Exercise goal:
Look through the data and write out every line with the word "integer" in it.

Source data:
*****

(** * CareCompanion: the per-turn orchestration of the Groq medical agent

    A shallow embedding of
    - [server/src/agents/groq/rag.ts] (class [GroqMedicalAgent]: token
      estimate, knowledge retrieval, history assembly, tool adapters and
      the streaming completion loop of [handleMessage]), and
    - [client/src/components/chat-message.tsx]
      ([extractTextFromStreamingJSON], the incremental envelope decoder;
      [detectLanguageFallback], [messageContent] and
      [getVoiceForLanguage], the choice of language and voice), and
    - [server/src/agents/groq/GroqAiAgent.ts] ([getConversationHistory],
      the history of the agent without retrieval),
    followed by the properties of the specification stated over it and
    by further properties of the same code.

    Conventions.  A JavaScript string is a [string] (a sequence of
    characters); token counts and clock readings are [Z]; relevance scores
    are rationals; an [undefined] or missing value is [None].  External
    collaborators (provider, vector store, search, SMS gateway, geocoder,
    channel history) are fields of a [World] record that the code queries;
    every outbound call that the properties talk about is logged as an
    [Event]. *)

From Stdlib Require Import String Ascii List ZArith QArith Bool Lia DecimalString.
Import ListNotations.

Local Open Scope Z_scope.
Local Open Scope list_scope.
Local Open Scope string_scope.

Set Implicit Arguments.

(* ================================================================== *)
(** * JavaScript strings *)
(* ================================================================== *)

Module Js.

Definition dquote : ascii := ascii_of_nat 34.
Definition backslash : ascii := ascii_of_nat 92.
Definition newline : ascii := ascii_of_nat 10.
Definition tab : ascii := ascii_of_nat 9.

(** One-character strings for building literals that contain quotes or
    line feeds. *)
Definition q : string := String dquote EmptyString.
Definition nl : string := String newline EmptyString.

(** Truthiness of a string: every string but the empty one. *)
Definition truthy (s : string) : bool :=
  match s with EmptyString => false | _ => true end.

(** [a || b] on possibly undefined strings. *)
Definition or_else (a : option string) (b : string) : string :=
  match a with
  | Some s => if truthy s then s else b
  | None => b
  end.

(** Truthiness of a possibly undefined string. *)
Definition truthy_opt (a : option string) : bool :=
  match a with Some s => truthy s | None => false end.

(** [a || b] when both sides may be undefined. *)
Definition or_opt (a b : option string) : option string :=
  if truthy_opt a then a else b.

(** White space in the sense of [String.prototype.trim] and of the
    regular-expression class [\s], on the characters a [string] has. *)
Definition is_space (c : ascii) : bool :=
  let n := nat_of_ascii c in
  ((9 <=? n) && (n <=? 13))%nat || (n =? 32)%nat || (n =? 160)%nat.

Fixpoint trimStart (s : string) : string :=
  match s with
  | EmptyString => EmptyString
  | String c s' => if is_space c then trimStart s' else s
  end.

(** [trimEnd] drops the trailing white space: a character stays when
    something that is not white space follows it or it is itself not
    white space. *)
Fixpoint trimEnd (s : string) : string :=
  match s with
  | EmptyString => EmptyString
  | String c s' =>
      match trimEnd s' with
      | EmptyString => if is_space c then EmptyString else String c EmptyString
      | t => String c t
      end
  end.

Definition trim (s : string) : string := trimEnd (trimStart s).

(** [toLowerCase] on one character: the letters A to Z, and the upper-case
    letters of the Latin-1 range (all of 192..222 but the sign at 215). *)
Definition lower (c : ascii) : ascii :=
  let n := nat_of_ascii c in
  if ((65 <=? n) && (n <=? 90))%nat then ascii_of_nat (n + 32)
  else if ((192 <=? n) && (n <=? 222) && negb (n =? 215))%nat then ascii_of_nat (n + 32)
  else c.

Fixpoint toLowerCase (s : string) : string :=
  match s with
  | EmptyString => EmptyString
  | String c s' => String (lower c) (toLowerCase s')
  end.

Definition startsWith (s p : string) : bool := String.prefix p s.

(** [s.includes(needle)]. *)
Fixpoint includes (s needle : string) : bool :=
  if String.prefix needle s then true
  else match s with
       | EmptyString => false
       | String _ s' => includes s' needle
       end.

(** The concatenation of a list of strings. *)
Definition concat (parts : list string) : string :=
  fold_right String.append EmptyString parts.

(** [parts.join(sep)]. *)
Fixpoint join (sep : string) (parts : list string) : string :=
  match parts with
  | [] => EmptyString
  | [p] => p
  | p :: rest => p ++ sep ++ join sep rest
  end.

(** Decimal rendering of an integer, as a template literal renders an
    integer-valued number. *)
Definition of_Z (z : Z) : string := NilZero.string_of_int (Z.to_int z).
Definition of_nat (n : nat) : string := of_Z (Z.of_nat n).

Definition len (s : string) : Z := Z.of_nat (String.length s).

End Js.

(* ================================================================== *)
(** * Token accounting *)
(* ================================================================== *)

Definition MAX_HISTORY_MESSAGES : Z := 20.
Definition MAX_TOTAL_TOKENS : Z := 28000.
Definition SYSTEM_PROMPT_TOKENS : Z := 2000.
Definition CURRENT_MESSAGE_TOKENS : Z := 500.
Definition MAX_PINECONE_RESULTS : Z := 5.
Definition PINECONE_TOKEN_LIMIT : Z := 3000.
Definition MIN_HISTORY_MESSAGES : nat := 3.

*****

Task output:
(** Decimal rendering of an integer, as a template literal renders an
    integer-valued number. *)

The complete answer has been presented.